Hyperfluidization-coupled membrane microdomain reorganization is linked to activation of the heat shock response in a murine melanoma cell line

A1 Journal article (refereed)


Internal Authors/Editors


Publication Details

List of Authors: Nagy E, Balogi Z, Gombos I, Åkerfelt M, Björkbom A, Balogh G, Török Z, Maslyanko A, Fiszer-Kierzkowska A, Lisowska K, Slotte PJ, Sistonen L, Horvath I, Vigh L
Publisher: NATL ACAD SCIENCES
Publication year: 2007
Journal: Proceedings of the National Academy of Sciences
Journal acronym: P NATL ACAD SCI USA
Volume number: 104
Issue number: 19
Start page: 7945
End page: 7950
Number of pages: 6
ISSN: 0027-8424
eISSN: 1091-6490


Abstract

Targeting of the Hsp function in tumor cells is currently being assessed as potential anticancer therapy. An improved understanding of the molecular signals that trigger or attenuate the stress protein response is essential for advances to be made in this field. The present study provides evidence that the membrane fluidizer benzyl alcohol (BA), a documented nondenaturant, acts as a chaperone inducer in B16(F10) melanoma cells. it is demonstrated that this effect relies basically on heat shock transcription factor 1 (HSF1) activation. Under the conditions tested, the BA-induced Hsp response involves the up-regulation of a subset of hsp genes. it is shown that the same level of membrane fluidization (estimated in the core membrane region) attained with the closely analogous phenethyl alcohol (PhA) does not generate a stress protein signal. BA, at a concentration that activates heat shock genes, exerts a profound effect on the melting of raft-like cholesterol-sphingomyelin domains in vitro, whereas PhA, at a concentration equipotent with BA in membrane fluidization, has no such effect. Furthermore, through the in vivo labeling of melanoma cells with a fluorescein labeled probe that inserts into the cholesterol-rich membrane domains [fluorescein ester of polyethylene glycol-derivatized cholesterol (fPEG-ChoI)], we found that, similarly to heat stress per se, BA, but not PhA, initiates profound alterations in the plasma membrane microdomain structure.

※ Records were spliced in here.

Definition stageout_info_of_outputs : StageInfo :=
  mkStageInfo Demo.outputs "/tmp/law/stage"
    (create_staged_target_struct "/tmp/law/stage" Demo.outputs).

Lemma stageout_handles_every_leaf_witness :
  exists st',
    stageout stageout_info_of_outputs Demo.partial_ran = (Ok tt, st')
    /\ trace st'
       = (trace Demo.partial_ran
          ++ stage_out_record (create_staged_target "/tmp/law/stage")
               (leaves Demo.outputs) (world Demo.partial_ran))%list
    /\ world st'
       = stage_out_world (create_staged_target "/tmp/law/stage")
           (leaves Demo.outputs) (world Demo.partial_ran).
Proof.
  apply (proj1 (stageout_handles_every_leaf stageout_info_of_outputs Demo.partial_ran
                  eq_refl)).
  vm_compute. tauto.
Defined.




(** A task whose class hard-codes no sandbox at all. *)
Definition unset_task : Task := {|
  task_id := "Plot_1";
  task_repr := "Plot()";
  sandbox := HardCoded None;
  allow_empty_sandbox := false;
  valid_sandboxes := ["*"];
  exclude_params_sandbox := ["sandbox"; "log_file"];
  fallback_sandbox _ := None;
  sandbox_stagein := None;
  sandbox_stageout := None;
  input _ := Demo.inputs;
  output _ := Demo.outputs;
  sandbox_before_run := None;
  sandbox_after_run := None;
|}.

Lemma missing_designation_witness :
  _initialize_sandbox Demo.outside Demo.registry unset_task false (Demo.fresh 0 [])
  = (Raise (Exception "task Plot() requires the sandbox parameter to be set"),
     set_task_fields true None None None (Demo.fresh 0 []))
  /\ is_sandboxed Demo.outside Demo.registry unset_task
       (set_task_fields true None None None (Demo.fresh 0 []))
     = (Ok true, set_task_fields true None None None (Demo.fresh 0 [])).
Proof.
  apply (proj2 (missing_designation Demo.outside Demo.registry unset_task false
                  (Demo.fresh 0 []) None (or_introl eq_refl) eq_refl eq_refl)).
  reflexivity.
Defined.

We suggest that, apart from membrane hyperfluidization in the deep hydrophobic region, a distinct reorganization of cholesterol-rich microdomains may also be required for the generation and transmission of stress signals to activate hsp genes.


Keywords

cancer therapy, membrane defects, molecular chaperones, rafts, stress signaling

Last updated on 2019-17-07 at 06:15